Lyoth sourit et partit accomplir sa mission.

Lorsqu'il revint, une demi-heure plus tard, les bras chargés de bois mort, il entendit des voix, et ne put s'empêcher d'écouter un peu, avant de se dévoiler. Il était voleur, après tout, il adorait surprendre les secrets.

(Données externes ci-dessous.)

(** C35. The thread that keeps the port mapping, whatever the router answers and
    for every order of timer and quit: it asks for one mapping of one port only;
    while it runs, either the timer is set to fire again within fifteen
    minutes, five before the lease of the last mapping ends, or the first
    question for the address has failed, and then nothing more is asked; when
    it has ended the mapping has been removed, once and as the last call. *)
Theorem upnpUpdateThread_spec (r : router) (Port : bytes) (events : list th_event) :
  let port := ParseInt16 Port in
  ∃ t log, upnpUpdateThread r (th_start Port) events [] = (Ret t, log) ∧
    if th_done t then ∃ calls, log = calls ++ [the_removal port] ∧ Forall (asked port) calls
    else Forall (asked port) log ∧
         match th_timer t with
         | Some d => d <= 15 * minute ∧ d < 20 * 60
         | None => log = [the_mapping port; CExternal]
         end.
Proof.
  intros port. destruct (thread_run_ok r port events (th_start Port) []) as (t & log & Hrun & Hok).
  { split; [done|]. cbn. split; [done|]. unfold minute. split; [lia|done]. }
  exists t, log. split; [done|]. destruct Hok as [_ Ht]. destruct (th_done t); [done|].
  destruct Ht as [Hlog Ht]. split; [done|]. destruct (th_timer t) as [d|]; [|by apply Ht].
  unfold minute in *. lia.
Qed.

(** A router that cannot tell its address loses the mapping: once the question has
    failed, the timer does not fire and the mapping is not renewed. *)
Lemma lease_not_renewed (r : router) (Port : bytes) (k : nat) :
  (∀ log, rt_add r log = inr (ParseInt16 Port)) ->
  (∃ err, rt_external r [the_mapping (ParseInt16 Port)] = inl err) ->
  (upnpUpdateThread r (th_start Port) (replicate (S k) TimerFires) []).2
  = [the_mapping (ParseInt16 Port); CExternal].
Proof.
  intros Hadd [err Hext]. set (port := ParseInt16 Port) in *.
  assert (th_step r (th_start Port) TimerFires [] =
    (Ret (mkThread port true None false), [the_mapping port; CExternal])) as H1.
  { unfold th_step, th_fires. cbn [th_done th_start th_timer th_lport th_first]. fold port.
    rewrite (st_bind_run _ _ [] (rt_add r []) [the_mapping port]) by done. rewrite Hadd.
    rewrite (st_bind_run _ _ _ (rt_external r [the_mapping port]) [the_mapping port; CExternal]) by done.
    by rewrite Hext. }
  cbn [replicate upnpUpdateThread]. rewrite (st_bind_run _ _ _ _ _ H1).
  induction k as [|k IH]; [done|]. cbn [replicate upnpUpdateThread].
  rewrite (st_bind_run _ _ _ (mkThread port true None false) [the_mapping port; CExternal]) by done. exact IH.
Qed.

(** A port above 32767 is not the one that is mapped. *)
Lemma high_port_clamped : th_lport (th_start (asc "40404")) = 32767.
Proof. reflexivity. Qed.

(** * Addresses *)

Lemma strings_Index_app pre sub post :
  (∀ a b, pre = a ++ b -> b ≠ [] -> take (length sub) (b ++ sub ++ post) ≠ sub) ->
  strings_Index (pre ++ sub ++ post) sub = zlen pre.
Proof.
  induction pre as [|x pre IH]; intros Hno.
  - cbn [app]. assert (take (length sub) (sub ++ post) = sub) as E by apply take_app_length.
    destruct (sub ++ post) eqn:Es; cbn [strings_Index]; by rewrite bool_decide_eq_true_2.
  - cbn [app strings_Index]. rewrite bool_decide_eq_false_2 by (apply (Hno [] (x :: pre)); done).
    rewrite IH by (intros a b -> Hb; by apply (Hno (x :: a) b)).
    pose proof (zlen_nonneg pre). rewrite zlen_cons. destruct (Z.ltb_spec (zlen pre) 0); lia.
Qed.

(** The URL of a service is on the host of the description: everything up to the
    path, then the path of the service. *)
Lemma combineURL_spec proto host path sub :
  x3a ∉ proto -> x2f ∉ host ->
  combineURL (proto ++ asc "://" ++ host ++ x2f :: path) sub = Ret (proto ++ asc "://" ++ host ++ sub).
Proof.
  intros Hp Hh. unfold combineURL.
  assert (strings_Index (proto ++ asc "://" ++ host ++ x2f :: path) (asc "://") = zlen proto) as ->.
  { apply (strings_Index_app proto (asc "://")). intros a b -> Hb E. destruct b as [|c b]; [done|].
    injection E as -> _. apply Hp. apply elem_of_app. right. left. }
  rewrite (slice_of (proto ++ asc "://") (host ++ x2f :: path) []) by
    (by rewrite ?app_nil_r, <-?app_assoc || lenlia).
  cbn [mbind outcome_bind].
  assert (strings_Index (host ++ x2f :: path) (asc "/") = zlen host) as ->.
  { apply (strings_Index_app host (asc "/") path). intros a b -> Hb E. destruct b as [|c b]; [done|].
    injection E as ->. apply Hh. apply elem_of_app. right. left. }
  rewrite (slice_of [] (proto ++ asc "://" ++ host) (x2f :: path)) by
    (by rewrite <-?app_assoc || (rewrite ?zlen_app; change (zlen (asc "://")) with 3; lenlia)).
  cbn [mbind outcome_bind]. by rewrite <-!app_assoc.
Qed.

(** Without a path the last slash is lost with the host. *)
Example combineURL_no_path :
  combineURL (asc "http://10.0.0.1:5000") (asc "/ctl") = Ret (asc "http:/" ++ asc "/ctl").
Proof. reflexivity. Qed.

(** Over UPnP the external address is never known. *)
Lemma st_try_last {W A B} (m : st W (error + A)) (k : A -> st W (error + B)) (P : B -> Prop) w b w' :
  (∀ a w1 b w', m w = (Ret (inr a), w1) -> k a w1 = (Ret (inr b), w') -> P b) ->
  st_try m k w = (Ret (inr b), w') -> P b.
Proof.
  intros Hk. unfold st_try, mbind, st_bind. destruct (m w) as [[[err|a]| |] w1]; [done| |done|done].
  intros E. by eapply Hk.
Qed.

Lemma GetExternalAddress_unknown {W} (http_Do : Request -> st W (error + Response)) new p6 n (w w' : W) a :
  upnp_GetExternalAddress http_Do new p6 n w = (Ret (inr a), w') -> a = None.
Proof.
  apply (st_try_last _ _ (λ a, a = None)). intros ip w1 a' w2 Hip [= <- _].
  assert (ip = []) as ->; [|done]. revert Hip. apply (st_try_last _ _ (λ ip, ip = [])). by intros rsp w3 ip' w4 _ [= <- _].
Qed.
Lemma ReadMessage_frame spare m its rest :
  sendable m its -> zlen rest < 2 ^ 62 ->
  ReadMessage spare (frame m its ++ rest) = Ret (mkRead (Some (received m its)) rest false None).
Proof.
  intros (Ht & _ & Hlen) Hrest. set (p := payload (Msg_Type m) its) in *.
  assert (1 <= zlen p) by apply enc_pos.
  assert (zlen (frame m its ++ rest) = 8 + zlen p + zlen rest) as Htot.
  { rewrite zlen_app, frame_length. done. }
  unfold ReadMessage. destruct (Z.eqb_spec (zlen (frame m its ++ rest)) 0); [lenlia|].
  destruct (Z.leb_spec (zlen (frame m its ++ rest)) 8); [lenlia|].
  rewrite Htot. unfold frame. fold p. cbn zeta. set (lenf := be_fixed 4 (zlen p)).
  assert (zlen lenf = 4) by apply zlen_be_fixed.
  rewrite <-!app_assoc.
  carve 0 4 (@nil byte) MagicToken (lenf ++ p ++ rest).
  rewrite bool_decide_eq_true_2 by done. cbn [negb].
  carve 4 8 MagicToken lenf (p ++ rest).
  rewrite BytesToNumber_four by done. cbn [mbind outcome_bind].
  assert (big_SetBytes lenf = zlen p) as ->.
  { unfold lenf. rewrite be_fixed_value. apply Z.mod_small. change (256 ^ Z.of_nat 4) with (2 ^ 32). lia. }
  rewrite !(u64_small (8 + zlen p)) by lia. rewrite (s64_small (zlen p)) by lia.
  carve (8 + zlen p) (8 + zlen p + zlen rest) (MagicToken ++ lenf ++ p) rest (@nil byte).
  carve 8 (8 + zlen p + zlen rest) (MagicToken ++ lenf) (p ++ rest) (@nil byte).
  destruct (Z.ltb_spec (zlen (p ++ rest)) (zlen p)); [lenlia|].
  carve 8 (8 + zlen p) (MagicToken ++ lenf) p rest.
  unfold p at 1, payload. rewrite decode_slice_enc by (unfold p in *; unfold payload in *; lia).
  cbn [mbind outcome_bind]. get_fields. cbn [of_item]. rewrite Uint_big by lia.
  unfold SliceFrom. cbn [Value_Slice map]. fold of_item.
  rewrite (slice_of [of_str (big_Bytes (Msg_Type m))] (map of_item its) [])
    by first [rewrite ?app_nil_r; done | lenlia].
  cbn [mbind outcome_bind NewValue]. unfold received, u8. by rewrite Z.mod_small by lia.
Qed.
(* ===== verification/MnemonicWords.v ===== *)
(** The word list of [ethcrypto/mnemonic_words.go]. *)

From stdpp Require Import pmap.
From S2P Require Import Prelude Bytes.

(** ethcrypto/mnemonic_words.go, MnemonicWords. *)
Definition MnemonicWords : list bytes := map asc [
  "like"; "just"; "love"; "know"; "never"; "want"; "time"; "out"; "there"; "make"; "look"; "eye"; "down"; "only";
  "think"; "heart"; "back"; "then"; "into"; "about"; "more"; "away"; "still"; "them"; "take"; "thing"; "even";
  "through"; "long"; "always"; "world"; "too"; "friend"; "tell"; "try"; "hand"; "thought"; "over"; "here";
  "other"; "need"; "smile"; "again"; "much"; "cry"; "been"; "night"; "ever"; "little"; "said"; "end"; "some";
  "those"; "around"; "mind"; "people"; "girl"; "leave"; "dream"; "left"; "turn"; "myself"; "give"; "nothing";
  "really"; "off"; "before"; "something"; "find"; "walk"; "wish"; "good"; "once"; "place"; "ask"; "stop"; "keep";
  "watch"; "seem"; "everything"; "wait"; "got"; "yet"; "made"; "remember"; "start"; "alone"; "run"; "hope";
  "maybe"; "believe"; "body"; "hate"; "after"; "close"; "talk"; "stand"; "own"; "each"; "hurt"; "help"; "home";
  "god"; "soul"; "new"; "many"; "two"; "inside"; "should"; "true"; "first"; "fear"; "mean"; "better"; "play";
  "another"; "gone"; "change"; "use"; "wonder"; "someone"; "hair"; "cold"; "open"; "best"; "any"; "behind";
  "happen"; "water"; "dark"; "laugh"; "stay"; "forever"; "name"; "work"; "show"; "sky"; "break"; "came"; "deep";
  "door"; "put"; "black"; "together"; "upon"; "happy"; "such"; "great"; "white"; "matter"; "fill"; "past";
  "please"; "burn"; "cause"; "enough"; "touch"; "moment"; "soon"; "voice"; "scream"; "anything"; "stare";
  "sound"; "red"; "everyone"; "hide"; "kiss"; "truth"; "death"; "beautiful"; "mine"; "blood"; "broken"; "very";
  "pass"; "next"; "forget"; "tree"; "wrong"; "air"; "mother"; "understand"; "lip"; "hit"; "wall"; "memory";
  "sleep"; "free"; "high"; "realize"; "school"; "might"; "skin"; "sweet"; "perfect"; "blue"; "kill"; "breath";
  "dance"; "against"; "fly"; "between"; "grow"; "strong"; "under"; "listen"; "bring"; "sometimes"; "speak";
  "pull"; "person"; "become"; "family"; "begin"; "ground"; "real"; "small"; "father"; "sure"; "feet"; "rest";
  "young"; "finally"; "land"; "across"; "today"; "different"; "guy"; "line"; "fire"; "reason"; "reach"; "second";
  "slowly"; "write"; "eat"; "smell"; "mouth"; "step"; "learn"; "three"; "floor"; "promise"; "breathe";
  "darkness"; "push"; "earth"; "guess"; "save"; "song"; "above"; "along"; "both"; "color"; "house"; "almost";
  "sorry"; "anymore"; "brother"; "okay"; "dear"; "game"; "fade"; "already"; "apart"; "warm"; "beauty"; "heard";
  "notice"; "question"; "shine"; "began"; "piece"; "whole"; "shadow"; "secret"; "street"; "within"; "finger";
  "point"; "morning"; "whisper"; "child"; "moon"; "green"; "story"; "glass"; "kid"; "silence"; "since"; "soft";
  "yourself"; "empty"; "shall"; "angel"; "answer"; "baby"; "bright"; "dad"; "path"; "worry"; "hour"; "drop";
  "follow"; "power"; "war"; "half"; "flow"; "heaven"; "act"; "chance"; "fact"; "least"; "tired"; "children";
  "near"; "quite"; "afraid"; "rise"; "sea"; "taste"; "window"; "cover"; "nice"; "trust"; "lot"; "sad"; "cool";
  "force"; "peace"; "return"; "blind"; "easy"; "ready"; "roll"; "rose"; "drive"; "held"; "music"; "beneath";
  "hang"; "mom"; "paint"; "emotion"; "quiet"; "clear"; "cloud"; "few"; "pretty"; "bird"; "outside"; "paper";
  "picture"; "front"; "rock"; "simple"; "anyone"; "meant"; "reality"; "road"; "sense"; "waste"; "bit"; "leaf";
  "thank"; "happiness"; "meet"; "men"; "smoke"; "truly"; "decide"; "self"; "age"; "book"; "form"; "alive";
  "carry"; "escape"; "damn"; "instead"; "able"; "ice"; "minute"; "throw"; "catch"; "leg"; "ring"; "course";
  "goodbye"; "lead"; "poem"; "sick"; "corner"; "desire"; "known"; "problem"; "remind"; "shoulder"; "suppose";
  "toward"; "wave"; "drink"; "jump"; "woman"; "pretend"; "sister"; "week"; "human"; "joy"; "crack"; "grey";
  "pray"; "surprise"; "dry"; "knee"; "less"; "search"; "bleed"; "caught"; "clean"; "embrace"; "future"; "king";
  "son"; "sorrow"; "chest"; "hug"; "remain"; "sat"; "worth"; "blow"; "daddy"; "final"; "parent"; "tight"; "also";
  "create"; "lonely"; "safe"; "cross"; "dress"; "evil"; "silent"; "bone"; "fate"; "perhaps"; "anger"; "class";
  "scar"; "snow"; "tiny"; "tonight"; "continue"; "control"; "dog"; "edge"; "mirror"; "month"; "suddenly";
  "comfort"; "given"; "loud"; "quickly"; "gaze"; "plan"; "rush"; "stone"; "town"; "battle"; "ignore"; "spirit";
  "stood"; "stupid"; "yours"; "brown"; "build"; "dust"; "hey"; "kept"; "pay"; "phone"; "twist"; "although";
  "ball"; "beyond"; "hidden"; "nose"; "taken"; "fail"; "float"; "pure"; "somehow"; "wash"; "wrap"; "angry";
  "cheek"; "creature"; "forgotten"; "heat"; "rip"; "single"; "space"; "special"; "weak"; "whatever"; "yell";
  "anyway"; "blame"; "job"; "choose"; "country"; "curse"; "drift"; "echo"; "figure"; "grew"; "laughter"; "neck";
  "suffer"; "worse"; "yeah"; "disappear"; "foot"; "forward"; "knife"; "mess"; "somewhere"; "stomach"; "storm";
  "beg"; "idea"; "lift"; "offer"; "breeze"; "field"; "five"; "often"; "simply"; "stuck"; "win"; "allow";
  "confuse"; "enjoy"; "except"; "flower"; "seek"; "strength"; "calm"; "grin"; "gun"; "heavy"; "hill"; "large";
  "ocean"; "shoe"; "sigh"; "straight"; "summer"; "tongue"; "accept"; "crazy"; "everyday"; "exist"; "grass";
  "mistake"; "sent"; "shut"; "surround"; "table"; "ache"; "brain"; "destroy"; "heal"; "nature"; "shout"; "sign";
  "stain"; "choice"; "doubt"; "glance"; "glow"; "mountain"; "queen"; "stranger"; "throat"; "tomorrow"; "city";
  "either"; "fish"; "flame"; "rather"; "shape"; "spin"; "spread"; "ash"; "distance"; "finish"; "image";
  "imagine"; "important"; "nobody"; "shatter"; "warmth"; "became"; "feed"; "flesh"; "funny"; "lust"; "shirt";
  "trouble"; "yellow"; "attention"; "bare"; "bite"; "money"; "protect"; "amaze"; "appear"; "born"; "choke";
  "completely"; "daughter"; "fresh"; "friendship"; "gentle"; "probably"; "six"; "deserve"; "expect"; "grab";
  "middle"; "nightmare"; "river"; "thousand"; "weight"; "worst"; "wound"; "barely"; "bottle"; "cream"; "regret";
  "relationship"; "stick"; "test"; "crush"; "endless"; "fault"; "itself"; "rule"; "spill"; "art"; "circle";
  "join"; "kick"; "mask"; "master"; "passion"; "quick"; "raise"; "smooth"; "unless"; "wander"; "actually";
  "broke"; "chair"; "deal"; "favorite"; "gift"; "note"; "number"; "sweat"; "box"; "chill"; "clothes"; "lady";
  "mark"; "park"; "poor"; "sadness"; "tie"; "animal"; "belong"; "brush"; "consume"; "dawn"; "forest"; "innocent";
  "pen"; "pride"; "stream"; "thick"; "clay"; "complete"; "count"; "draw"; "faith"; "press"; "silver"; "struggle";
  "surface"; "taught"; "teach"; "wet"; "bless"; "chase"; "climb"; "enter"; "letter"; "melt"; "metal"; "movie";
  "stretch"; "swing"; "vision"; "wife"; "beside"; "crash"; "forgot"; "guide"; "haunt"; "joke"; "knock"; "plant";
  "pour"; "prove"; "reveal"; "steal"; "stuff"; "trip"; "wood"; "wrist"; "bother"; "bottom"; "crawl"; "crowd";
  "fix"; "forgive"; "frown"; "grace"; "loose"; "lucky"; "party"; "release"; "surely"; "survive"; "teacher";
  "gently"; "grip"; "speed"; "suicide"; "travel"; "treat"; "vein"; "written"; "cage"; "chain"; "conversation";
  "date"; "enemy"; "however"; "interest"; "million"; "page"; "pink"; "proud"; "sway"; "themselves"; "winter";
  "church"; "cruel"; "cup"; "demon"; "experience"; "freedom"; "pair"; "pop"; "purpose"; "respect"; "shoot";
  "softly"; "state"; "strange"; "bar"; "birth"; "curl"; "dirt"; "excuse"; "lord"; "lovely"; "monster"; "order";
  "pack"; "pants"; "pool"; "scene"; "seven"; "shame"; "slide"; "ugly"; "among"; "blade"; "blonde"; "closet";
  "creek"; "deny"; "drug"; "eternity"; "gain"; "grade"; "handle"; "key"; "linger"; "pale"; "prepare"; "swallow";
  "swim"; "tremble"; "wheel"; "won"; "cast"; "cigarette"; "claim"; "college"; "direction"; "dirty"; "gather";
  "ghost"; "hundred"; "loss"; "lung"; "orange"; "present"; "swear"; "swirl"; "twice"; "wild"; "bitter";
  "blanket"; "doctor"; "everywhere"; "flash"; "grown"; "knowledge"; "numb"; "pressure"; "radio"; "repeat";
  "ruin"; "spend"; "unknown"; "buy"; "clock"; "devil"; "early"; "false"; "fantasy"; "pound"; "precious";
  "refuse"; "sheet"; "teeth"; "welcome"; "add"; "ahead"; "block"; "bury"; "caress"; "content"; "depth";
  "despite"; "distant"; "marry"; "purple"; "threw"; "whenever"; "bomb"; "dull"; "easily"; "grasp"; "hospital";
  "innocence"; "normal"; "receive"; "reply"; "rhyme"; "shade"; "someday"; "sword"; "toe"; "visit"; "asleep";
  "bought"; "center"; "consider"; "flat"; "hero"; "history"; "ink"; "insane"; "muscle"; "mystery"; "pocket";
  "reflection"; "shove"; "silently"; "smart"; "soldier"; "spot"; "stress"; "train"; "type"; "view"; "whether";
  "bus"; "energy"; "explain"; "holy"; "hunger"; "inch"; "magic"; "mix"; "noise"; "nowhere"; "prayer"; "presence";
  "shock"; "snap"; "spider"; "study"; "thunder"; "trail"; "admit"; "agree"; "bag"; "bang"; "bound"; "butterfly";
  "cute"; "exactly"; "explode"; "familiar"; "fold"; "further"; "pierce"; "reflect"; "scent"; "selfish"; "sharp";
  "sink"; "spring"; "stumble"; "universe"; "weep"; "women"; "wonderful"; "action"; "ancient"; "attempt"; "avoid";
  "birthday"; "branch"; "chocolate"; "core"; "depress"; "drunk"; "especially"; "focus"; "fruit"; "honest";
  "match"; "palm"; "perfectly"; "pillow"; "pity"; "poison"; "roar"; "shift"; "slightly"; "thump"; "truck";
  "tune"; "twenty"; "unable"; "wipe"; "wrote"; "coat"; "constant"; "dinner"; "drove"; "egg"; "eternal"; "flight";
  "flood"; "frame"; "freak"; "gasp"; "glad"; "hollow"; "motion"; "peer"; "plastic"; "root"; "screen"; "season";
  "sting"; "strike"; "team"; "unlike"; "victim"; "volume"; "warn"; "weird"; "attack"; "await"; "awake"; "built";
  "charm"; "crave"; "despair"; "fought"; "grant"; "grief"; "horse"; "limit"; "message"; "ripple"; "sanity";
  "scatter"; "serve"; "split"; "string"; "trick"; "annoy"; "blur"; "boat"; "brave"; "clearly"; "cling";
  "connect"; "fist"; "forth"; "imagination"; "iron"; "jock"; "judge"; "lesson"; "milk"; "misery"; "nail";
  "naked"; "ourselves"; "poet"; "possible"; "princess"; "sail"; "size"; "snake"; "society"; "stroke"; "torture";
  "toss"; "trace"; "wise"; "bloom"; "bullet"; "cell"; "check"; "cost"; "darling"; "during"; "footstep";
  "fragile"; "hallway"; "hardly"; "horizon"; "invisible"; "journey"; "midnight"; "mud"; "nod"; "pause"; "relax";
  "shiver"; "sudden"; "value"; "youth"; "abuse"; "admire"; "blink"; "breast"; "bruise"; "constantly"; "couple";
  "creep"; "curve"; "difference"; "dumb"; "emptiness"; "gotta"; "honor"; "plain"; "planet"; "recall"; "rub";
  "ship"; "slam"; "soar"; "somebody"; "tightly"; "weather"; "adore"; "approach"; "bond"; "bread"; "burst";
  "candle"; "coffee"; "cousin"; "crime"; "desert"; "flutter"; "frozen"; "grand"; "heel"; "hello"; "language";
  "level"; "movement"; "pleasure"; "powerful"; "random"; "rhythm"; "settle"; "silly"; "slap"; "sort"; "spoken";
  "steel"; "threaten"; "tumble"; "upset"; "aside"; "awkward"; "bee"; "blank"; "board"; "button"; "card";
  "carefully"; "complain"; "crap"; "deeply"; "discover"; "drag"; "dread"; "effort"; "entire"; "fairy"; "giant";
  "gotten"; "greet"; "illusion"; "jeans"; "leap"; "liquid"; "march"; "mend"; "nervous"; "nine"; "replace";
  "rope"; "spine"; "stole"; "terror"; "accident"; "apple"; "balance"; "boom"; "childhood"; "collect"; "demand";
  "depression"; "eventually"; "faint"; "glare"; "goal"; "group"; "honey"; "kitchen"; "laid"; "limb"; "machine";
  "mere"; "mold"; "murder"; "nerve"; "painful"; "poetry"; "prince"; "rabbit"; "shelter"; "shore"; "shower";
  "soothe"; "stair"; "steady"; "sunlight"; "tangle"; "tease"; "treasure"; "uncle"; "begun"; "bliss"; "canvas";
  "cheer"; "claw"; "clutch"; "commit"; "crimson"; "crystal"; "delight"; "doll"; "existence"; "express"; "fog";
  "football"; "gay"; "goose"; "guard"; "hatred"; "illuminate"; "mass"; "math"; "mourn"; "rich"; "rough"; "skip";
  "stir"; "student"; "style"; "support"; "thorn"; "tough"; "yard"; "yearn"; "yesterday"; "advice"; "appreciate";
  "autumn"; "bank"; "beam"; "bowl"; "capture"; "carve"; "collapse"; "confusion"; "creation"; "dove"; "feather";
  "girlfriend"; "glory"; "government"; "harsh"; "hop"; "inner"; "loser"; "moonlight"; "neighbor"; "neither";
  "peach"; "pig"; "praise"; "screw"; "shield"; "shimmer"; "sneak"; "stab"; "subject"; "throughout"; "thrown";
  "tower"; "twirl"; "wow"; "army"; "arrive"; "bathroom"; "bump"; "cease"; "cookie"; "couch"; "courage"; "dim";
  "guilt"; "howl"; "hum"; "husband"; "insult"; "led"; "lunch"; "mock"; "mostly"; "natural"; "nearly"; "needle";
  "nerd"; "peaceful"; "perfection"; "pile"; "price"; "remove"; "roam"; "sanctuary"; "serious"; "shiny"; "shook";
  "sob"; "stolen"; "tap"; "vain"; "void"; "warrior"; "wrinkle"; "affection"; "apologize"; "blossom"; "bounce";
  "bridge"; "cheap"; "crumble"; "decision"; "descend"; "desperately"; "dig"; "dot"; "flip"; "frighten";
  "heartbeat"; "huge"; "lazy"; "lick"; "odd"; "opinion"; "process"; "puzzle"; "quietly"; "retreat"; "score";
  "sentence"; "separate"; "situation"; "skill"; "soak"; "square"; "stray"; "taint"; "task"; "tide"; "underneath";
  "veil"; "whistle"; "anywhere"; "bedroom"; "bid"; "bloody"; "burden"; "careful"; "compare"; "concern";
  "curtain"; "decay"; "defeat"; "describe"; "double"; "dreamer"; "driver"; "dwell"; "evening"; "flare";
  "flicker"; "grandma"; "guitar"; "harm"; "horrible"; "hungry"; "indeed"; "lace"; "melody"; "monkey"; "nation";
  "object"; "obviously"; "rainbow"; "salt"; "scratch"; "shown"; "shy"; "stage"; "stun"; "third"; "tickle";
  "useless"; "weakness"; "worship"; "worthless"; "afternoon"; "beard"; "boyfriend"; "bubble"; "busy"; "certain";
  "chin"; "concrete"; "desk"; "diamond"; "doom"; "drawn"; "due"; "felicity"; "freeze"; "frost"; "garden";
  "glide"; "harmony"; "hopefully"; "hunt"; "jealous"; "lightning"; "mama"; "mercy"; "peel"; "physical";
  "position"; "pulse"; "punch"; "quit"; "rant"; "respond"; "salty"; "sane"; "satisfy"; "savior"; "sheep";
  "slept"; "social"; "sport"; "tuck"; "utter"; "valley"; "wolf"; "aim"; "alas"; "alter"; "arrow"; "awaken";
  "beaten"; "belief"; "brand"; "ceiling"; "cheese"; "clue"; "confidence"; "connection"; "daily"; "disguise";
  "eager"; "erase"; "essence"; "everytime"; "expression"; "fan"; "flag"; "flirt"; "foul"; "fur"; "giggle";
  "glorious"; "ignorance"; "law"; "lifeless"; "measure"; "mighty"; "muse"; "north"; "opposite"; "paradise";
  "patience"; "patient"; "pencil"; "petal"; "plate"; "ponder"; "possibly"; "practice"; "slice"; "spell"; "stock";
  "strife"; "strip"; "suffocate"; "suit"; "tender"; "tool"; "trade"; "velvet"; "verse"; "waist"; "witch"; "aunt";
  "bench"; "bold"; "cap"; "certainly"; "click"; "companion"; "creator"; "dart"; "delicate"; "determine"; "dish";
  "dragon"; "drama"; "drum"; "dude"; "everybody"; "feast"; "forehead"; "former"; "fright"; "fully"; "gas";
  "hook"; "hurl"; "invite"; "juice"; "manage"; "moral"; "possess"; "raw"; "rebel"; "royal"; "scale"; "scary";
  "several"; "slight"; "stubborn"; "swell"; "talent"; "tea"; "terrible"; "thread"; "torment"; "trickle";
  "usually"; "vast"; "violence"; "weave"; "acid"; "agony"; "ashamed"; "awe"; "belly"; "blend"; "blush";
  "character"; "cheat"; "common"; "company"; "coward"; "creak"; "danger"; "deadly"; "defense"; "define";
  "depend"; "desperate"; "destination"; "dew"; "duck"; "dusty"; "embarrass"; "engine"; "example"; "explore";
  "foe"; "freely"; "frustrate"; "generation"; "glove"; "guilty"; "health"; "hurry"; "idiot"; "impossible";
  "inhale"; "jaw"; "kingdom"; "mention"; "mist"; "moan"; "mumble"; "mutter"; "observe"; "ode"; "pathetic";
  "pattern"; "pie"; "prefer"; "puff"; "rape"; "rare"; "revenge"; "rude"; "scrape"; "spiral"; "squeeze"; "strain";
  "sunset"; "suspend"; "sympathy"; "thigh"; "throne"; "total"; "unseen"; "weapon"; "weary"
]%string.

-Je t'ai préparé quelque chose, disait Tarrek d'une voix douce, plus douce qu'il ne lui avait jamais entendu.

-Ça ne me guérira pas, Tarr'...

-Mais ça t'aideras à tenir. Tu vas tenir, n'est-ce pas ? Promets-moi que tu vas tenir...

-Père serait trop content, si je ne revenais pas, ironisa amèrement Hélios.

-On s'en fiche, de père, rétorqua Tarrek, la voix légèrement étranglée. On s'occupera de lui après. Le plus important, c'est de te guérir.

-Ton voleur, reprit Hélios, tu lui fais confiance ?

-Oui, répondit Tarrek après une courte hésitation. Il est insupportable, mais c'est quelqu'un de bien. Il a risqué sa vie parce qu'il croyait sauver la tienne. Je ne lui en demande pas plus.

Quelque chose se serra, dans la poitrine de Lyoth. Tarrek lui faisait confiance ? À lui ? Il avait l'impression d'être le dépositaire d'un bien inestimable qu'il n'avait pas du tout mérité. Même ses amis les plus proches ne lui faisaient pas confiance. Il volait pour vivre, après tout. Alors pourquoi ce prince qu'il connaissait à peine, avec lequel il n'avait eut que des disputes, ce prince qui ne semblait croire en personne, croyait en lui ? C'était complètement insensé.

-Oh, allez Tarr', ne fait pas cette tête d'enterrement ! Protesta la voix d'Hélios. Qu'aurait dit Dame Gertrude ?

-Pour l'amour des fées, Hélios, es-tu obligé de me ressortir Dame Gertrude à chaque fois ?

-« Un bon prince est un prince souriant », répondit Hélios d'un ton sentencieux assez exagéré pour être ridicule.

-En général, rétorqua Tarrek, c'était à ce moment-là que je sortais un crapaud de ma poche...

Lyoth s'approcha, assez pour pouvoir contempler la scène. La voix de Tarrek n'était que légèrement amusée, mais il pouvait voir ses doigts croisés, sur ses cuisses, trahissant un rire secret. Et puis, Hélios avait raison : lorsqu'il était amusé, il avait des petites rides au coin des yeux.

À cet instant, Tarrek leva la tête et l'aperçut. Les rides disparurent. Dommage, songea Lyoth en pénétrant dans la clairière. Je me demande si je peux les faire revenir.

Il passa la soirée à conter des histoires en vogue chez les voleurs et les prostitués, provoquant plusieurs fou-rires chez Hélios, qui entendaient pour la première fois les mésaventures de quelques chevaliers et nobles qu'ils connaissaient. Tarrek l'écouta sans rien dire, mais les rides de son sourire invisible ne réapparurent pas, à la grande déception du voleur.